Open GoogleCodeExporter opened 9 years ago
Reply from ckulla:
Hmmm, seems you are right, not sure what I thinking here.
I think you need to make a table of all the cases (eval_sidededness, sidedness
and
view_side) to make sure we don't miss any.
Bonus points if you can setup a testsuite test that verifies that all the cases
render correctly ;)
Original comment by aco...@gmail.com
on 23 Mar 2010 at 5:35
Reply from aconty:
Another issue that I have with sidedness is that those get_light_side
functions are designed to return None if the closure is singular. But
that is destroying information, now I find I need to know what is the
"useful" side of a closure regardless of its singularity. What about
returning always the real light side even if it can't be evaluated? We
already check for singularity in the light loop anyway. They are
orthogonal features.
Original comment by aco...@gmail.com
on 23 Mar 2010 at 5:37
Reply by ckulla:
The original idea was that since eval() always returns 0 for singular
closures, they don't need to be included in the light loop.
Why do you need to find out light_side for singular closures?
I'm fine with refactoring it though - just let me know what you think
would work better.
Original comment by aco...@gmail.com
on 23 Mar 2010 at 5:38
Reply by aconty:
For speeding up the regexps and evaluate them only once, I have to
test with both REFLECT and TRANSMIT labels depending on the light
side. So I thought I could find out whether a closure is transmitting,
reflecting or both with the light side and the viewing side. If you
can think of other alternatives I'm ok. I just thought that it would
make sense that the light_side were independent from singularity.
Original comment by aco...@gmail.com
on 23 Mar 2010 at 5:39
Reply from ckulla:
I see.
Aside from dielectric() and hair(), are there any closures that are
both reflect and transmit ?
Maybe we should revisit the whole eval_reflect vs. eval_transmit
thing, it didn't really work out the way I had hoped initially and it
doesn't really make sense for the hair closures. We could also make
the closures just return REFLECT or TRANSMIT like we do for the
scattering instead of getting that information out of sample.
That would probably let you simplify some of the sidedness logic too.
Original comment by aco...@gmail.com
on 23 Mar 2010 at 5:40
Reply from aconty:
And get rid of dielectric? Might be a good idea. We would then split
hair into two closures (reflect and transmit, both two sided). But
that's something we need consensus from everybody.
Original comment by aco...@gmail.com
on 23 Mar 2010 at 5:41
Reply from ckulla:
I was thinking hair closures would just be a single closure that would
always be classified as "reflect" even when the ray goes "backwards".

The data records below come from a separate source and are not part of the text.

(** DayValue. *)
Definition SetDayData (data : Z) : M Parser bool :=
  d ← gets dayValue;
  if day_index d <? DAY_LEN then
    set_dayValue (mkDay (<[Z.to_nat (day_index d) := data]> (day_data d)) (day_index d + 1) (month_ d) (isIsoFlag_ d));;
    mret true
  else mret false.
Definition SetIsoFlag (flag : bool) : M Parser unit := d ← gets dayValue; set_dayValue (mkDay (day_data d) (day_index d) (month_ d) flag).
Definition SetMonth (month : Z) : M Parser unit := d ← gets dayValue; set_dayValue (mkDay (day_data d) (day_index d) month (isIsoFlag_ d)).
Definition MonthIsValid (n : Z) : bool := IsBetween n 1 MOUTH_PER_YEAR.
Definition DayIsValid (n : Z) : bool := IsBetween n 1 MAX_DAYS_MONTH.
Definition IsFull (d : DayValue) : bool := day_index d =? DAY_LEN.

(** ** The ISO format *)

(** The year of IsIsoDateTime. *)
Definition iso_year : M Parser bool :=
  u ← GetDate;
  if IsSign u then
    sign ← NextDate;
    u ← GetDate;
    if negb (IsSixDecimalDigit u) then mret false
    else
      u ← NextDate;
      let signYear := unit_value u in
      if IsSymbol sign 45 && (signYear =? 0) then mret false
      else
        let signYear := if IsSymbol sign 45 then - signYear else signYear in
        SetDayData signYear;;
        mret true
  else if IsFourDecimalDigit u then
    u ← NextDate;
    SetDayData (unit_value u);;
    mret true
  else mret false.

(** Month and day. *)
Definition iso_month_day : M Parser bool :=
  u ← GetDate;
  if IsSymbol u 45 then
    NextDate;;
    mon ← GetDate;
    if negb (IsTwoDecimalDigit mon) then mret false
    else
      SetDayData (unit_value mon);;
      NextDate;;
      u ← GetDate;
      if IsSymbol u 45 then
        NextDate;;
        day ← GetDate;
        if negb (IsTwoDecimalDigit day) then mret false
        else
          SetDayData (unit_value day);;
          NextDate;;
          mret true
      else mret true
  else mret true.

Definition IsIsoDateTime : M Parser bool :=
  ok ← iso_year;
  if negb ok then mret false
  else
    ok ← iso_month_day;
    if negb ok then mret false
    else
      u ← GetDate;
      if negb (IsTimeFlag u) then
        u ← GetDate;
        if negb (IsStringEnd u) then mret false else mret true
      else mret true.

Original comment by aco...@gmail.com
on 23 Mar 2010 at 5:42
I don't know if I like that idea. It would work, but I still think that
get_light_side should give the actual light side independently of the eval
capabilities. That would allow the render to guess the reflect/transmit thing
and we
wouldn't have to change or remove any closures.
Larry? Any thoughts?
Original comment by aco...@gmail.com
on 23 Mar 2010 at 5:46
I agree that the function as written is wrong (or at least leads to unexpected
behavior). I don't have a strong opinion either way on getting rid of
dielectric
and/or splitting everything into separate reflect/transmit components. Does
that
mean we'd be giving up on the RR, or would we just use RR for all of the
singular
components and there's no benefit to having any primitive closures that combine
reflection and transmission?
How will this decision seem once we add volumetrics, in which there's just
"scattering"? We surely won't break volumetric BSDFs into separate forward and
back
scattering. Will we still feel that surface boundary scattering makes sense to
split
even though it breaks symmetry with volumes?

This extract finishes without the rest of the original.